Eye tracking glasses still record where someone is looking and also make a video of what they see (this is called 'egocentric vision'), but translating those two things into information about what they are looking at is an expensive task. That is where the automatic object detection technology comes into play. It is used to analyze the egocentric video and detect if there is (for instance) a radar screen in view and where it is in 3D space.
The technology works using deep convolutional neural networks to perform the object detection on each video frame. The network is trained on pre-defined classes of objects such as a generic monitor or sub-classes, for example monitors showing the radar. At test time, it shows the objects it has found by annotating bounding boxes around them, signalling their areas of interest automatically without any effort by the researcher, as shown in the picture at the top of this blog. Most importantly, the network can detect multiple objects at the same time, from a single video frame.

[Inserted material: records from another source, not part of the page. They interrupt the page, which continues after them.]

(* ===== verification/PgOutbox.v ===== *)
(** * The PostgreSQL outbox under failures, and two appends at once

    Workers share the [outbox] table by leases: a claimed row stays until it is acknowledged
    and is offered again when its lease is over.  The statements of a run may fail in any
    way unless a theorem says otherwise. *)

From S2P Require Import PgDemo.

#[local] Arguments exec : simpl never.
#[local] Arguments exec_at : simpl never.

Section queue.
Context {J : Type} `{EqDecision J} {format : PgFormat J} {ll : LosslessFormat J}.
Context (fault : string -> nat -> option QueryFault) (db_now : nat -> Z).

Abbreviation Row := (OutboxRow (J:=J)).
Abbreviation Queue := (PgTable (list Row)).
Implicit Types (s : Queue) (rows : list Row) (m : OutboxMessage).

(** ** Runs *)

Inductive QueueOp :=
| OpEnqueue (m : OutboxMessage)
| OpClaim
| OpAck (id : string)
| OpRelease (m : OutboxMessage).

(** One operation of some worker; its answer is not looked at. *)
Definition queue_step (op : QueueOp) (s : Queue) : Queue :=
  match op with
  | OpEnqueue m => snd (pg_enqueue fault m s)
  | OpClaim => snd (pg_outbox_claim fault db_now s)
  | OpAck id => snd (pg_outbox_ack fault id s)
  | OpRelease m => snd (pg_outbox_release fault m s)
  end.

Definition queue_run (ops : list QueueOp) (s : Queue) : Queue :=
  fold_left (fun s op => queue_step op s) ops s.

(** What the statements of an operation do to the rows; [n] is their number. *)
Inductive queue_stmt (n : nat) (rows : list Row) : QueueOp -> list Row -> Prop :=
| StmtEnqueue m j : to_value m = Ok j ->
    queue_stmt n rows (OpEnqueue m) (snd (sql_enqueue (om_id m) j rows))
| StmtClaim : queue_stmt n rows OpClaim (snd (sql_claim_row (db_now n) rows))
| StmtAck id : queue_stmt n rows (OpAck id) (snd (sql_ack id rows))
| StmtRelease m j : to_value m = Ok j ->
    queue_stmt n rows (OpRelease m) (snd (sql_release (om_id m) j rows))
| StmtPutBack m j : to_value m = Ok j ->
    queue_stmt n rows (OpRelease m) (snd (sql_enqueue (om_id m) j rows)).

Section invariants.
Context (P : nat -> list Row -> Prop) (grows : forall n rows, P n rows -> P (S n) rows).

Lemma exec_at_keeps {A} (stmt : nat -> list Row -> A * list Row) s :
  P (pg_io s) (pg_rows s) -> P (S (pg_io s)) (snd (stmt (pg_io s) (pg_rows s))) ->
  P (pg_io (snd (exec_at (fault "outbox") stmt s))) (pg_rows (snd (exec_at (fault "outbox") stmt s))).
Proof.
  intros H1 H2. unfold exec_at. destruct (stmt _ _) as [a rows]. cbn in H2.
  by destruct (fault _ _) as [[]|]; cbn; auto.
Qed.

Lemma enqueue_keeps op m s :
  (forall j, to_value m = Ok j -> forall n rows, P n rows ->
     P (S n) (snd (sql_enqueue (om_id m) j rows))) ->
  P (pg_io s) (pg_rows s) ->
  op = snd (pg_enqueue fault m s) -> P (pg_io op) (pg_rows op).
Proof.
  intros Hk Hp ->. unfold pg_enqueue, to_json_value, mbind, ST_bind, st_lift.
  destruct (to_value m) as [j|e] eqn:Hj; cbn; [|done]. by apply exec_at_keeps; auto.
Qed.

(** A predicate every statement of an operation keeps is kept by the operation. *)
Lemma queue_step_keeps op s :
  (forall n rows rows', queue_stmt n rows op rows' -> P n rows -> P (S n) rows') ->
  P (pg_io s) (pg_rows s) -> P (pg_io (queue_step op s)) (pg_rows (queue_step op s)).
Proof.
  intros Hk Hp. destruct op as [m| |id|m]; cbn [queue_step].
  - eapply enqueue_keeps; [|exact Hp|reflexivity]. intros. eapply Hk; [by constructor|done].
  - unfold pg_outbox_claim, mbind, ST_bind.
    pose proof (exec_at_keeps (fun n => sql_claim_row (db_now n)) s Hp
      (Hk _ _ _ (StmtClaim _ _) Hp)) as H.
    destruct (exec_at _ _ s) as [[[j|]|e] t]; cbn in *; try done.
    unfold from_json_value, mbind, ST_bind, st_lift. by destruct (from_value j).
  - apply exec_at_keeps; [done|]. by apply (Hk _ _ _ (StmtAck _ _ id)).
  - unfold pg_outbox_release, to_json_value, mbind, ST_bind, st_lift.
    destruct (to_value m) as [j|e] eqn:Hj; cbn; [|done].
    pose proof (exec_at_keeps (fun _ => sql_release (om_id m) j) s Hp
      (Hk _ _ _ (StmtRelease _ _ m j Hj) Hp)) as H.
    unfold exec. destruct (exec_at _ _ s) as [[n|e] t]; cbn in *; [|done].
    destruct (n =? 0)%nat; [|done].
    eapply enqueue_keeps; [|exact H|reflexivity].
    intros j' Hj' n' rows Hp'. eapply Hk; [by apply StmtPutBack|done].
Qed.

Lemma queue_run_keeps ops s :
  (forall op n rows rows', op ∈ ops -> queue_stmt n rows op rows' -> P n rows -> P (S n) rows') ->
  P (pg_io s) (pg_rows s) -> P (pg_io (queue_run ops s)) (pg_rows (queue_run ops s)).
Proof.
  revert s. induction ops as [|op ops IH]; intros s Hk Hp; [done|]. cbn. apply IH.
  - intros op' n rows rows' Hin. apply Hk. by right.
  - apply queue_step_keeps; [|done]. intros n rows rows'. apply Hk. by left.
Qed.
End invariants.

At the same time, the eye tracker is still measuring where the person wearing the eye tracking glasses are looking. The coordinates from the eye tracker and the coordinates of the detected objects are transformed so that they are in the same coordinate space as each other. All those pieces of technology amount to a system that synchronizes a person’s gaze with the objects found in the video and documents the contents of the areas of interest that captured the focus of the user.
Valuable for designers
This is not trivial, our colleague who developed this wrote over a million lines of code in his work in the ACROSSING project. Was it worth it? Actually, this is very valuable information. It lets researchers answer questions such as how often a ship's captain looks out of the window (or is he or she too absorbed in watching the instruments?), how systematically the bridge staff scan all the different sources of information, and if they noticed a warning lamp. That knowledge is critical both in designing safe and usable systems and in training new crew.
The work described here was carried out by Georgios Kapidis in the ACROSSING project, which was funded by the Horizon 2020 program of the European Union as a Marie Skłodowska-Curie Innovative Training Network, project number 676157.
The following papers give more details about the technology developed:
G. Kapidis, R. Poppe, E. van Dam, L. P. J. J. Noldus, and R. C. Veltkamp, “Multitask Learning to Improve Egocentric Action Recognition,” in IEEE International Conference on Computer Vision (ICCV) Workshops, 2019.
G. Kapidis, E. van Dam, R. Poppe, L. P. J. J. Noldus, and R. C. Veltkamp, “Action Detection from Egocentric Videos in Daily Living Scenarios,” in Measuring Behavior 2018, Manchester, UK, 2018, pp. 405 – 407.
G. Kapidis, R. Poppe, E. van Dam, L. P. J. J. Noldus, and R. C. Veltkamp, “Object Detection-Based Location and Activity Classification from Egocentric Videos; A Systematic Analysis,” in Smart Assisted Living, Springer, 2019.